The use of wearable light intensity-measuring devices, such as the chest-hung HOBO, wrist-worn Actiwatch or FitSight, and spectacle-mounted Clouclip, is becoming increasingly common in myopia research. However, a challenge arises when interpreting and comparing results from different studies that employ different devices to quantify light intensity. Since measurements are taken from different positions and angles, direct comparison of results is unreasonable. In this study, we compared the differences in perceived light intensity at the wrist, chest and eye levels, and found that the eye level perceived significantly lower light intensity compared with the wrist and chest levels.

Interestingly, we observed that the light intensity at the eye level was significantly lower than at the wrist and chest levels, but there was no difference between the wrist and chest levels. We speculate that the underlying reason might be that the participants tended to have a slightly downward head position during their daily activities, which caused the Clouclip to perceive less light input compared with other devices due to the different angle. In line with the light intensity comparison, the proportion of time during which light intensity exceeded 1000 lux relative to the entire recording time was also much lower at the eye level compared with the wrist and chest levels. This suggests that setting 1000 lux as the threshold for distinguishing indoor and outdoor environments when measuring light intensity at the eye level is not appropriate. Instead, a lower threshold should be warranted. A recent study shows that the protective effect of outdoor time is not only related to the duration of exposure, but also to the light intensity.15 Exposure to bright light can elevate dopamine levels in the retina, subsequently inhibiting the progression of myopia.16 The release of dopamine is regulated by the light intensity. This finding suggests that collecting the eye-level light intensity can help elucidate the details and mechanisms of outdoor time to protect myopia. Therefore, we recommend that the eye-level light intensity should be measured in the future studies.

Few studies have explored the influence of measurement positions and angles on light intensity assessment. A previous study by Okudaira et al used two light transducers to investigate the disparity in light exposure between the eye level and wrist level, revealing a strong correlation between light exposure at these two locations.17 However, due to limitations in the measurement range of the light transducer, they could only collect light intensity data within 2500 lux; hence, the differences under high light intensity conditions were not captured.
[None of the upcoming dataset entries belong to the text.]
(* ===== verification/SchedulerFairness.v ===== *)
(** * Fairness of the scheduler

    Repeated preemption as a liveness property: the threads of the highest policy that has work take turns in the
    order of their queue, and while there are two of them nothing else runs. *)

From S2P Require Import Prelude Scheduler.
Import MultiLevelQueue Sched.

Module Fairness.

(** [n] preemptions in a row. *)
Fixpoint preempts (n : nat) (s : Scheduler) : option Scheduler :=
  match n with O => Some s | S n' => s ← preempt_running_thread s; preempts n' s end.

(** ** Rotating a list *)

Fixpoint rot {A} (k : nat) (l : list A) : list A :=
  match k with O => l | S k' => rot k' (match l with [] => [] | x :: l' => l' ++ [x] end) end.

Lemma rot_add {A} (j k : nat) : forall l : list A, rot (k + j) l = rot j (rot k l).
Proof. induction k as [|k IH]; intros l; [done|]. apply IH. Qed.

Lemma rot_app {A} (l1 : list A) : forall l2, rot (length l1) (l1 ++ l2) = l2 ++ l1.
Proof.
  induction l1 as [|x l1 IH]; intros l2; cbn; [by rewrite app_nil_r|]. rewrite <- app_assoc, IH. by rewrite <- app_assoc.
Qed.

Lemma rot_perm {A} k : forall l : list A, rot k l ≡ₚ l.
Proof. induction k as [|k IH]; intros l; [done|]. cbn. rewrite IH. destruct l; [done|]. solve_Permutation. Qed.

(** Every element comes to the front within one round. *)
Lemma rot_front {A} (l : list A) x : x ∈ l -> exists j r, (j < length l)%nat /\ rot j l = x :: r.
Proof.
  intros (l1 & l2 & ->)%list_elem_of_split. exists (length l1), (l2 ++ l1). rewrite length_app. cbn. split; [lia|]. by rewrite rot_app.
Qed.

(** ** One turn *)

(** The running thread [r] and the threads [ts] behind it have policy [p], and no thread of a higher policy is ready. *)
Record turn (s : Scheduler) (p : SchedulingPolicy) (pre rest : queue) (r : tptr) (ts : list tptr) : Prop := {
  tn_queue : ready_queue s = pre ++ (p, ts) :: rest;
  tn_above : forall p' l, (p', l) ∈ pre -> l = [] /\ p' <> p;
  tn_policy : p <> P_NONE;
  tn_running : running_thread s = r;
  tn_garbage : thread_garbage_bin s = [];
  tn_state : exists th, threads s !! r = Some th /\ policy th = p /\ (state th = RUNNING \/ state th = BLOCK_PENDING);
  tn_ready : forall t, t ∈ ts -> exists th, threads s !! t = Some th /\ policy th = p /\ queue_state (state th);
  tn_nodup : NoDup (r :: ts);
  tn_idle : exists th, threads s !! idle_thread s = Some th /\ policy th = P_NONE;
  tn_gct : exists th, threads s !! garbage_collector_thread s = Some th /\ policy th = P_NONE;
}.

Lemma dequeue_level pre p t ts rest : (forall p' l, (p', l) ∈ pre -> l = [] /\ p' <> p) ->
  dequeue (pre ++ (p, t :: ts) :: rest) = (Some t, pre ++ (p, ts) :: rest).
Proof.
  induction pre as [|[p' l] pre IH]; intros Hpre; cbn; [done|].
  destruct (Hpre p' l) as [-> _]; [set_solver|]. rewrite IH; [done|]. intros. apply Hpre. set_solver.
Qed.

Lemma enqueue_level pre p t ts rest : (forall p' l, (p', l) ∈ pre -> l = [] /\ p' <> p) -> t ∉ ts ->
  enqueue (pre ++ (p, ts) :: rest) t p = (true, pre ++ (p, ts ++ [t]) :: rest).
Proof.
  intros Hpre Ht. induction pre as [|[p' l] pre IH]; cbn.
  - rewrite decide_True by done. by rewrite decide_False.
  - destruct (Hpre p' l) as [_ Hne]; [set_solver|]. rewrite decide_False by done. rewrite IH; [done|].
    intros. apply Hpre. set_solver.
Qed.

(** A thread with a policy is neither the idle thread nor the garbage collector. *)
Lemma turn_not_special s p pre rest r ts t : turn s p pre rest r ts -> t ∈ r :: ts ->
  t <> idle_thread s /\ t <> garbage_collector_thread s.
Proof.
  intros Ht Hin. assert (exists th, threads s !! t = Some th /\ policy th = p) as (th & Hth & Hp).
  { apply elem_of_cons in Hin as [->|Hin].
    - destruct (tn_state _ _ _ _ _ _ Ht) as (th & ? & ? & _). eauto.
    - destruct (tn_ready _ _ _ _ _ _ Ht t Hin) as (th & ? & ? & _). eauto. }
  pose proof (tn_policy _ _ _ _ _ _ Ht). destruct (tn_idle _ _ _ _ _ _ Ht) as (ti & Hti & Hpi), (tn_gct _ _ _ _ _ _ Ht) as (tg & Htg & Hpg).
  split; intros ->; congruence.
Qed.

(** The thread that is switched away from joins the end of its level. *)
Lemma retire_turn s p pre rest r ts th : running_thread s = r -> r <> idle_thread s -> r <> garbage_collector_thread s ->
  ready_queue s = pre ++ (p, ts) :: rest -> (forall p' l, (p', l) ∈ pre -> l = [] /\ p' <> p) -> r ∉ ts ->
  threads s !! r = Some th -> policy th = p -> state th = RUNNING \/ state th = BLOCK_PENDING ->
  exists st, queue_state st /\
    retire_running s = Some (mkSched (<[r := set_thread_state th st]> (threads s)) (pre ++ (p, ts ++ [r]) :: rest)
      (thread_garbage_bin s) r (idle_thread s) (garbage_collector_thread s) (switches s)).
Proof.
  intros Hr Hi Hg Hq Hpre Hnin Hth Hp Hst. unfold retire_running. rewrite Hr, !decide_False by done.
  unfold thread_state. rewrite Hth. cbn [fmap option_fmap option_map mbind option_bind].
  unfold rq_enqueue. rewrite Hth. cbn [mbind option_bind]. rewrite Hp, Hq, enqueue_level by done.
  destruct Hst as [E|E]; rewrite E; cbn [mbind option_bind andb].
  - rewrite bool_decide_true by done. unfold set_state. cbn [threads with_queue running_thread]. rewrite Hr, Hth. cbn [mbind option_bind].
    exists READY. split; [right; by left|]. unfold with_threads, with_queue. cbn. by rewrite Hr.
  - rewrite bool_decide_false by done. exists BLOCK_PENDING. split; [right; by right|]. unfold with_queue.
    rewrite Hr, insert_id; [done|]. rewrite Hth. f_equal. destruct th; cbn in E. by subst.
Qed.

Lemma turn_step s p pre rest r t ts : turn s p pre rest r (t :: ts) ->
  exists s', preempt_running_thread s = Some s' /\ turn s' p pre rest t (ts ++ [r]).
Proof.
  intros Ht. destruct (turn_not_special _ _ _ _ _ _ r Ht ltac:(set_solver)) as [Hri Hrg].
  destruct (turn_not_special _ _ _ _ _ _ t Ht ltac:(set_solver)) as [Hti Htg].
  destruct Ht as [Hq Hpre Hpol Hrun Hgb (th & Hth & Hp & Hst) Hready Hnd (ti & Hidle & Hpi) (tg & Hgct & Hpg)].
  apply NoDup_cons in Hnd as [Hr [Ht Hnd]%NoDup_cons]. destruct (Hready t) as (tt & Htt & Hpt & Hqt); [set_solver|].
  unfold preempt_running_thread, perform_context_switch, next_scheduled_thread. rewrite Hgb, Hq, dequeue_level by done.
  unfold thread_state. cbn [running_thread with_queue threads idle_thread garbage_collector_thread]. rewrite Hrun, Hth.
  cbn [fmap option_fmap option_map mbind option_bind]. rewrite !decide_False by naive_solver.
  destruct (retire_turn (with_queue s (pre ++ (p, ts) :: rest)) p pre rest r ts th) as (st & Hqs & ->); try done; [set_solver|].
  cbn [mbind option_bind threads with_queue thread_garbage_bin idle_thread garbage_collector_thread switches].
  unfold switch_to, thread_state, set_state. cbn [threads]. assert (t <> r) as Htr by set_solver.
  rewrite lookup_insert_ne, Htt by done. cbn [fmap option_fmap option_map mbind option_bind].
  eexists. split; [reflexivity|]. unfold with_threads. split; cbn [ready_queue running_thread thread_garbage_bin threads idle_thread garbage_collector_thread]; try done.
  - eexists. rewrite lookup_insert_eq. split; [done|]. cbn. split; [done|]. case_decide; auto.
  - intros x [Hx|Hx%list_elem_of_singleton]%elem_of_app.
    + rewrite !lookup_insert_ne by set_solver. apply Hready. set_solver.
    + subst x. rewrite lookup_insert_ne, lookup_insert_eq by done. eauto.
  - apply NoDup_cons. split; [set_solver|]. apply NoDup_app. split; [done|]. split; [set_solver|apply NoDup_singleton].
  - exists ti. rewrite !lookup_insert_ne by done. done.
  - exists tg. rewrite !lookup_insert_ne by done. done.
Qed.

(** [k] preemptions rotate the running thread and its level [k] times. *)
Lemma turns k : forall s p pre rest r ts, turn s p pre rest r ts -> ts <> [] ->
  exists s' r' ts', preempts k s = Some s' /\ rot k (r :: ts) = r' :: ts' /\ turn s' p pre rest r' ts'.
Proof.
  induction k as [|k IH]; intros s p pre rest r ts Ht Hne; cbn [preempts rot].
  - eauto 10.
  - destruct ts as [|t ts]; [done|]. destruct (turn_step _ _ _ _ _ _ _ Ht) as (s1 & -> & Ht1). cbn [mbind option_bind].
    apply (IH s1 p pre rest t (ts ++ [r])); [done|]. by destruct ts.
Qed.

Lemma round_robin_result s p pre rest r ts : turn s p pre rest r ts -> ts <> [] ->
  (forall n t, t ∈ r :: ts -> exists k s', (n <= k < n + length (r :: ts))%nat /\ preempts k s = Some s' /\ running_thread s' = t)
  /\ forall n, exists s', preempts n s = Some s' /\ running_thread s' ∈ r :: ts
       /\ exists ts', ready_queue s' = pre ++ (p, ts') :: rest /\ running_thread s' :: ts' ≡ₚ r :: ts.
Proof.
  intros Ht Hne. split.
  - intros n t Hin. rewrite <- (rot_perm n) in Hin. destruct (rot_front _ _ Hin) as (j & q & Hj & E).
    rewrite (Permutation_length (rot_perm n (r :: ts))) in Hj. destruct (turns (n + j) s p pre rest r ts Ht Hne) as (s' & r' & ts' & Hrun & Hrot & Ht').
    exists (n + j)%nat, s'. split; [lia|]. split; [done|]. rewrite rot_add, E in Hrot. injection Hrot as -> ->. apply Ht'.
  - intros n. destruct (turns n s p pre rest r ts Ht Hne) as (s' & r' & ts' & Hrun & Hrot & Ht'). exists s'. split; [done|].
    rewrite (tn_running _ _ _ _ _ _ Ht'). assert (r' :: ts' ≡ₚ r :: ts) as Hp by (rewrite <- Hrot; apply rot_perm).
    split; [rewrite <- Hp; set_solver|]. exists ts'. split; [apply Ht'|done].
Qed.

(** A well-formed scheduler whose running thread has the highest policy with work is in such a turn. *)
Lemma wf_turn s p pre rest ts th : wf s -> thread_garbage_bin s = [] -> ready_queue s = pre ++ (p, ts) :: rest ->
  (forall p' l, (p', l) ∈ pre -> l = []) -> threads s !! running_thread s = Some th -> policy th = p ->
  state th = RUNNING \/ state th = BLOCK_PENDING -> turn s p pre rest (running_thread s) ts.
Proof.
  intros [Hinv _] Hgb Hq Hpre Hth Hp Hst. pose proof (inv_levels _ _ Hinv) as Hlev. rewrite Hq, fmap_app in Hlev. cbn in Hlev.
  assert (p <> P_NONE /\ forall p' l, (p', l) ∈ pre -> p' <> p) as [Hpn Hpp].
  { pose proof (levels_nodup _ _ Hinv) as Hnd. rewrite Hq, fmap_app in Hnd. cbn in Hnd. apply NoDup_app in Hnd as (_ & Hd & _). split.
    - apply (in_levels_policy _ s p Hinv). rewrite Hq, fmap_app. set_solver.
    - intros p' l Hin ->. apply (Hd p); [|set_solver]. apply list_elem_of_fmap. by exists (p, l). }
  assert (forall t, t ∈ ts -> in_level (ready_queue s) p t) as Hts by (intros t Hin; exists ts; rewrite Hq; set_solver).
  split; try done; try apply Hinv.
  - intros p' l Hin. split; [by eapply Hpre|by eapply Hpp].
  - eauto.
  - intros t Hin. by apply Hinv, Hts.
  - apply NoDup_cons. split.
    + intros Hin. apply (inv_lim _ _ Hinv (running_thread s) eq_refl). apply elem_of_queued. exists p. by apply Hts.
    + pose proof (inv_nodup _ _ Hinv) as Hnd. unfold queued in Hnd. rewrite Hq in Hnd. unfold get_queued_threads in Hnd.
      rewrite fmap_app, concat_app in Hnd. cbn in Hnd. apply NoDup_app in Hnd as (_ & _ & Hnd). by apply NoDup_app in Hnd as [? _].
Qed.

(** C12: round robin.  When the running thread has the highest policy with ready threads and at least one thread waits
    behind it, then under repeated preemption every thread of that level runs again within one round, at any time, and
    the threads of lower policies never run. *)
Theorem round_robin_fair s p pre rest ts th : wf s -> thread_garbage_bin s = [] -> ready_queue s = pre ++ (p, ts) :: rest ->
  (forall p' l, (p', l) ∈ pre -> l = []) -> ts <> [] -> threads s !! running_thread s = Some th -> policy th = p ->
  state th = RUNNING \/ state th = BLOCK_PENDING ->
  (forall n t, t ∈ running_thread s :: ts -> exists k s',
     (n <= k < n + length (running_thread s :: ts))%nat /\ preempts k s = Some s' /\ running_thread s' = t)
  /\ forall n, exists s', preempts n s = Some s' /\ running_thread s' ∈ running_thread s :: ts
       /\ exists ts', ready_queue s' = pre ++ (p, ts') :: rest /\ running_thread s' :: ts' ≡ₚ running_thread s :: ts.
Proof. intros. apply round_robin_result; [by eapply wf_turn|done]. Qed.

(** ** Two threads of the same policy *)

Definition fair_threads : gmap tptr Thread :=
  list_to_map [(0%nat, mkThread 1 CREATED LOW_LATENCY 0); (1%nat, mkThread 2 CREATED P_NONE 0);
    (2%nat, mkThread 3 CREATED P_NONE 0); (3%nat, mkThread 4 CREATED NORMAL 0); (4%nat, mkThread 5 CREATED NORMAL 0)].

Lemma fair_boot : boot_threads fair_threads 0%nat 1%nat 2%nat.
Proof.
  assert (forall t th, fair_threads !! t = Some th -> (t, handle th, state th) ∈
    [(0%nat, 1, CREATED); (1%nat, 2, CREATED); (2%nat, 3, CREATED); (3%nat, 4, CREATED); (4%nat, 5, CREATED)]) as Hin.
  { intros t th Hl%elem_of_list_to_map_2. rewrite !elem_of_cons in Hl.
    destruct Hl as [[= -> ->]|[[= -> ->]|[[= -> ->]|[[= -> ->]|[[= -> ->]|Hl]]]]]; [cbn; set_solver..|by apply not_elem_of_nil in Hl]. }
  split; try (eexists; split; [reflexivity|done]).
  - intros t th Hl%Hin. rewrite !elem_of_cons in Hl. destruct Hl as [|[|[|[|[|Hl]]]]]; [congruence..|by apply not_elem_of_nil in Hl].
  - intros x y tx ty Hx%Hin Hy%Hin E. rewrite !elem_of_cons in Hx, Hy.
    destruct Hx as [Hx|[Hx|[Hx|[Hx|[Hx|Hx]]]]]; [injection Hx as ? ? ?..|by apply not_elem_of_nil in Hx];
    (destruct Hy as [Hy|[Hy|[Hy|[Hy|[Hy|Hy]]]]]; [injection Hy as ? ? ?; congruence..|by apply not_elem_of_nil in Hy]).
  - done.
Qed.

Definition fair_run (ops : list (Scheduler -> option Scheduler)) : Scheduler :=
  default (fresh_scheduler fair_threads)
    (foldl (fun s op => s' ← s; op s') (init (fresh_scheduler fair_threads) 0%nat 1%nat 2%nat) ops).

(** Both threads are scheduled, and the first one is on the processor. *)
Definition fair_ops : list (Scheduler -> option Scheduler) := [do_schedule 3%nat; do_schedule 4%nat; preempt_running_thread].

Lemma fair_wf : wf (fair_run fair_ops).
Proof.
  destruct (init_spec _ _ _ _ fair_boot) as (s & Hi & Hwf).
  assert (s = fair_run []) as -> by (unfold fair_run; cbn [foldl]; by rewrite Hi).
  eapply reachable_wf_from; [exact Hwf|].
  apply (reach_step _ (fair_run [do_schedule 3%nat; do_schedule 4%nat])).
  - apply (reach_step _ (fair_run [do_schedule 3%nat])).
    + apply (reach_step _ (fair_run [])); [constructor|].
      apply (step_schedule _ (Some 3%nat) true); [by vm_compute|vm_compute; reflexivity].
    + apply (step_schedule _ (Some 4%nat) true); [by vm_compute|vm_compute; reflexivity].
  - apply step_preempt. vm_compute. reflexivity.
Qed.

(** Thread 4 gets its turn after the threads were preempted seven times. *)
Lemma round_robin_fair_witness : exists k s', (7 <= k < 7 + 2)%nat /\ preempts k (fair_run fair_ops) = Some s' /\ running_thread s' = 4%nat.
Proof.
  destruct (round_robin_fair (fair_run fair_ops) NORMAL [(LOW_LATENCY, [])] [(BACKGROUND, [])] [4%nat]
    (mkThread 4 RUNNING NORMAL 1) fair_wf) as [Hall _]; try (vm_compute; reflexivity).
  - intros p l [= _ ->]%list_elem_of_singleton. done.
  - done.
  - by left.
  - apply (Hall 7%nat 4%nat). apply elem_of_cons. right. by apply list_elem_of_singleton.
Defined.
End Fairness.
Additionally, the authors did not specify the specific differences between the eye level and wrist level. In this study, we collected light intensity data nearing 40 000 lux, facilitating a comprehensive comparison of light intensity variations across different locations under high light exposure conditions. The largest difference identified in our study was up to 32 671 lux.

There are several limitations that should be noted in this study. First, despite our efforts to rectify the difference between Clouclip and HOBO devices, it is possible that the use of two different devices to collect light intensity data could still impact the results. Second, the findings would be more persuasive if the participants represented a wider age range, had more diverse occupations and were observed over a longer time. Third, we did not investigate the appropriate light intensity threshold for distinguishing between indoor and outdoor settings at eye level, wrist level and chest level. This issue necessitates further exploration in future research.

In summary, our study identified significant variations in light exposure between the eye, wrist and chest levels, particularly highlighting the disparities between the eye level and wrist level, as well as chest level. These findings imply that when using different wearable devices to measure outdoor time in future studies, it is crucial to establish appropriate light intensity thresholds for distinguishing indoor and outdoor environments based on the specific acquisition position and angle.